PARIS Tue Jul 8, 2014 5:11am EDT

French President Francois Hollande delivers his speech at the Social Conference, a 2-day conference to discuss economic reform plans with unions and workers in Paris, July 7, 2014.    REUTERS/Benoit Tessier

French President Francois Hollande delivers his speech at the Social Conference, a 2-day conference to discuss economic reform plans with unions and workers in Paris, July 7, 2014.

Credit: Reuters/Benoit Tessier

PARIS (Reuters) - France's main teachers' union became the third on Tuesday to boycott a labour summit hosted by President Francois Hollande's government in a bid to kickstart job creation.

The hardline CGT and FO unions already announced on Monday they would boycott the second and final day of the two-day meeting, angered by concessions made by the government to the main employer grouping Medef.

The FSU, which bills itself as France main public sector and teachers' union, said it was following suit in protest at the way the summit was being organised and over planned cuts to public spending in the 2014 budget.

"The FSU has just slammed the door on the social conference," its General Secretary Bernadette Groison said, just two hours after the start of talks on Tuesday. "(The talks) have got off to too bad a start in terms of the method of dialogue."

The meeting comes a week after Hollande's government - seeking to keep deficit-cutting promises to EU partners - pushed a new series of budget cuts through parliament, which later on Tuesday is due to vote on further welfare state spending cuts.

Groison said the FSU wanted Hollande, who at the same time has promised 40 billion euros ($55 billion)of payroll and tax cuts to business, to detail how such savings would affect France's public sector.

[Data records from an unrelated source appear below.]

Lemma py_max_cases (a b : Q) :
  (a <= py_max a b ∧ b <= py_max a b)%Q
  ∧ ((b <= a)%Q ∧ py_max a b = a ∨ (a < b)%Q ∧ py_max a b = b).
Proof.
  unfold py_max, Qgtb. destruct (Qltb a b) eqn:E.
  - apply Qltb_lt in E. split; [lra|]. right. done.
  - apply Qltb_ge in E. split; [lra|]. left. done.
Qed.

Lemma py_min_cases (a b : Q) :
  (py_min a b <= a ∧ py_min a b <= b)%Q
  ∧ ((a <= b)%Q ∧ py_min a b = a ∨ (b < a)%Q ∧ py_min a b = b).
Proof.
  unfold py_min. destruct (Qltb b a) eqn:E.
  - apply Qltb_lt in E. split; [lra|]. right. done.
  - apply Qltb_ge in E. split; [lra|]. left. done.
Qed.

Lemma py_max_mono (a b b' : Q) : (b <= b')%Q → (py_max a b <= py_max a b')%Q.
Proof.
  intros Hb.
  destruct (py_max_cases a b) as [_ [[? ->]|[? ->]]],
           (py_max_cases a b') as [_ [[? ->]|[? ->]]]; lra.
Qed.

Lemma py_min_mono (a b b' : Q) : (b <= b')%Q → (py_min a b <= py_min a b')%Q.
Proof.
  intros Hb.
  destruct (py_min_cases a b) as [_ [[? ->]|[? ->]]],
           (py_min_cases a b') as [_ [[? ->]|[? ->]]]; lra.
Qed.

Lemma fold_py_max_bounds (xs : list Q) (a : Q) :
  let hi := fold_left py_max xs a in
  (a <= hi)%Q ∧ Forall (λ x, x <= hi)%Q xs ∧ (hi = a ∨ hi ∈ xs).
Proof.
  revert a. induction xs as [|x xs IH]; intros a; simpl.
  - split; [lra|]. split; [constructor|by left].
  - destruct (IH (py_max a x)) as (Hge & Hall & Hmem).
    destruct (py_max_cases a x) as [[Ha Hx] Hcase].
    split; [lra|]. split; [constructor; [lra|done]|].
    destruct Hmem as [Hm|Hm]; [|right; by apply list_elem_of_further].
    rewrite Hm. destruct Hcase as [[_ ->]|[_ ->]]; [by left|].
    right. apply list_elem_of_here.
Qed.

Lemma fold_py_min_bounds (xs : list Q) (a : Q) :
  let lo := fold_left py_min xs a in
  (lo <= a)%Q ∧ Forall (λ x, lo <= x)%Q xs ∧ (lo = a ∨ lo ∈ xs).
Proof.
  revert a. induction xs as [|x xs IH]; intros a; simpl.
  - split; [lra|]. split; [constructor|by left].
  - destruct (IH (py_min a x)) as (Hge & Hall & Hmem).
    destruct (py_min_cases a x) as [[Ha Hx] Hcase].
    split; [lra|]. split; [constructor; [lra|done]|].
    destruct Hmem as [Hm|Hm]; [|right; by apply list_elem_of_further].
    rewrite Hm. destruct Hcase as [[_ ->]|[_ ->]]; [by left|].
    right. apply list_elem_of_here.
Qed.

(** [max] and [min] of a non-empty list are elements of it that bound
    all the others. *)
Lemma max_min_list_spec (xs : list Q) :
  xs ≠ [] →
  ∃ hi lo, max_list xs = Some hi ∧ min_list xs = Some lo
           ∧ hi ∈ xs ∧ lo ∈ xs
           ∧ Forall (λ x, lo <= x <= hi)%Q xs.
Proof.
  destruct xs as [|x xs]; [done|]. intros _. simpl.
  destruct (fold_py_max_bounds xs x) as (Hhi & Hall_hi & Hmem_hi).
  destruct (fold_py_min_bounds xs x) as (Hlo & Hall_lo & Hmem_lo).
  eexists _, _. split; [done|]. split; [done|].
  split; [|split].
  - destruct Hmem_hi as [->|?]; [apply list_elem_of_here|].
    by apply list_elem_of_further.
  - destruct Hmem_lo as [->|?]; [apply list_elem_of_here|].
    by apply list_elem_of_further.
  - constructor; [lra|].
    apply Forall_and. split; done.
Qed.

Lemma sumQ_bounds (lo hi : Q) (xs : list Q) :
  Forall (λ x, lo <= x <= hi)%Q xs →
  (inject_Z (Z.of_nat (length xs)) * lo <= sumQ xs
   <= inject_Z (Z.of_nat (length xs)) * hi)%Q.
Proof.
  induction 1 as [|x xs Hx _ IH].
  - unfold sumQ. simpl. change (inject_Z (Z.of_nat 0)) with 0%Q. lra.
  - cbn [length]. rewrite sumQ_cons, inject_nat_succ. lra.
Qed.

Lemma calculate_average_bounds (lo hi : Q) (values : list Q) :
  values ≠ [] →
  Forall (λ x, lo <= x <= hi)%Q values →
  (lo <= calculate_average values <= hi)%Q.
Proof.
  intros Hne Hall. rewrite calculate_average_mean by done. unfold mean.
  pose proof (sumQ_bounds lo hi values Hall) as [H1 H2].
  assert (Hn : (0 < inject_Z (Z.of_nat (length values)))%Q).
  { apply inject_nat_pos. destruct values; [done|simpl; lia]. }
  split.
  - apply Qle_shift_div_l; [done|]. lra.
  - apply Qle_shift_div_r; [done|]. lra.
Qed.

(** ** The metrics before rounding *)

Lemma positive_scaled_positive (xs : list Q) :
  Forall (λ x, 0 < x)%Q (positive_scaled xs).
Proof.
  unfold positive_scaled. apply Forall_forall. intros y Hy.
  apply list_elem_of_fmap in Hy as (x & -> & Hx).
  apply list_elem_of_filter in Hx as [Hx _]. lra.
Qed.

(** The average of a non-empty list of positive numbers is positive. *)
Lemma calculate_average_positive (values : list Q) :
  values ≠ [] → Forall (λ x, 0 < x)%Q values →
  (0 < calculate_average values)%Q.
Proof.
  intros Hne Hpos.
  destruct (max_min_list_spec values Hne) as (hi & lo & _ & _ & _ & Hlo & Hb).
  assert (Hlo_pos : (0 < lo)%Q).
  { rewrite Forall_forall in Hpos. by apply Hpos. }
  pose proof (calculate_average_bounds lo hi values Hne Hb). lra.
Qed.

Lemma average_or_zero (values : list Q) :
  Forall (λ x, 0 < x)%Q values →
  let result :=
    match values with [] => 0%Q | x :: xs => calculate_average (x :: xs) end in
  (0 <= result)%Q ∧ ((result == 0)%Q ↔ values = []).
Proof.
  intros Hpos. destruct values as [|x xs]; [done|].
  pose proof (calculate_average_positive (x :: xs) ltac:(done) Hpos) as Hgt.
  cbv zeta. split; [lra|]. split; [|done]. intros Hz. lra.
Qed.

Lemma dns_delay_values_nil (packets : list packet) :
  dns_delay_values packets = []
  ↔ Forall (λ p, get_str p "_ws.col.protocol" "" = "DNS"%string →
                 ¬ (0 < get_float p "dns.time" 0)%Q) packets.
Proof.
  unfold dns_delay_values.
  induction packets as [|p ps IH]; [split; [constructor|done]|].
  rewrite Forall_cons, filter_cons. case_decide as Hp.
  - rewrite filter_cons. case_decide as Hpos.
    + apply Qltb_lt in Hpos. split; [done|]. intros [Hno _].
      by destruct (Hno Hp).
    + rewrite IH. split; [|tauto]. intros Hps. split; [|done].
      intros _ Hgt. apply Hpos. by apply Qltb_lt.
  - rewrite IH. tauto.
Qed.

(** X7.  The latency and the DNS delay are never negative, and each is 0
    exactly when no sample qualifies: the latency when no packet has a
    positive round-trip estimate, the DNS delay when no packet labelled
    ["DNS"] has a positive DNS time.  In particular a snapshot without DNS
    packets has DNS delay 0 whatever the [dns.time] fields hold. *)
Theorem latency_and_dns_delay_zero_iff (packets : list packet) :
  Forall well_typed packets →
  (0 <= raw_latency packets)%Q
  ∧ ((raw_latency packets == 0)%Q ↔ qualifying_rtts packets = [])
  ∧ (0 <= raw_dns_delay packets)%Q
  ∧ ((raw_dns_delay packets == 0)%Q
     ↔ Forall (λ p, get_str p "_ws.col.protocol" "" = "DNS"%string →
                    ¬ (0 < get_float p "dns.time" 0)%Q) packets)
  ∧ (Forall (λ p, get_str p "_ws.col.protocol" "" ≠ "DNS"%string) packets →
     raw_dns_delay packets = 0%Q).
Proof.
  intros _.
  assert (Hrtt : rtt_values packets = qualifying_rtts packets)
    by apply positive_scaled_filter.
  assert (Hdns : dns_delay_values packets
                 = positive_scaled
                     (map (λ p, get_float p "dns.time" 0%Q)
                        (filter (λ p, get_str p "_ws.col.protocol" ""
                                      = "DNS"%string) packets)))
    by apply positive_scaled_filter.
  pose proof (dns_delay_values_nil packets) as Hnone.
  unfold raw_latency, raw_dns_delay. rewrite Hrtt.
  destruct (average_or_zero (qualifying_rtts packets)
              (positive_scaled_positive _)) as [Hl0 Hlz].
  destruct (average_or_zero (dns_delay_values packets)) as [Hd0 Hdz].
  { rewrite Hdns. apply positive_scaled_positive. }
  split; [done|]. split; [done|]. split; [done|].
  split; [by rewrite Hdz, Hnone|].
  intros Hno. rewrite (proj2 Hnone); [done|].
  eapply Forall_impl; [exact Hno|]. simpl. intros p Hp Hq. done.
Qed.

Lemma filter_all {A} (P : A → Prop) `{!∀ x, Decision (P x)} (l : list A) :
  Forall P l → filter P l = l.
Proof.
  induction 1 as [|x l Hx _ IH]; [done|].
  by rewrite filter_cons_True, IH.
Qed.

Lemma retransmissions_count (packets : list packet) :
  retransmissions packets
  = Z.of_nat (length (filter (λ p, get_bool p "tcp.analysis.retransmission"
                                     false = true) packets)).
Proof.
  unfold retransmissions.
  induction (filter _ packets) as [|p ps IH]; [done|].
  cbn [map length]. rewrite sumZ_cons, IH. lia.
Qed.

The aim of the summit is two-fold: to get clarity from employers on how they plan to use the tax cuts to boost hiring, and to study proposals to remove other obstacles to job creation - for example by simplifying France's 3,200-page labour code.

Both the jobs summit and the vote over the welfare budget have crystallised left-wing resistance to the more pro-business path undertaken since the start of the year by Hollande and his new centrist prime minister, Manuel Valls.

While the welfare cuts should pass easily in a vote due in parliament from 3:00 pm (1300 GMT), around 30 lawmakers from their ruling Socialist Party are expected to abstain in protest.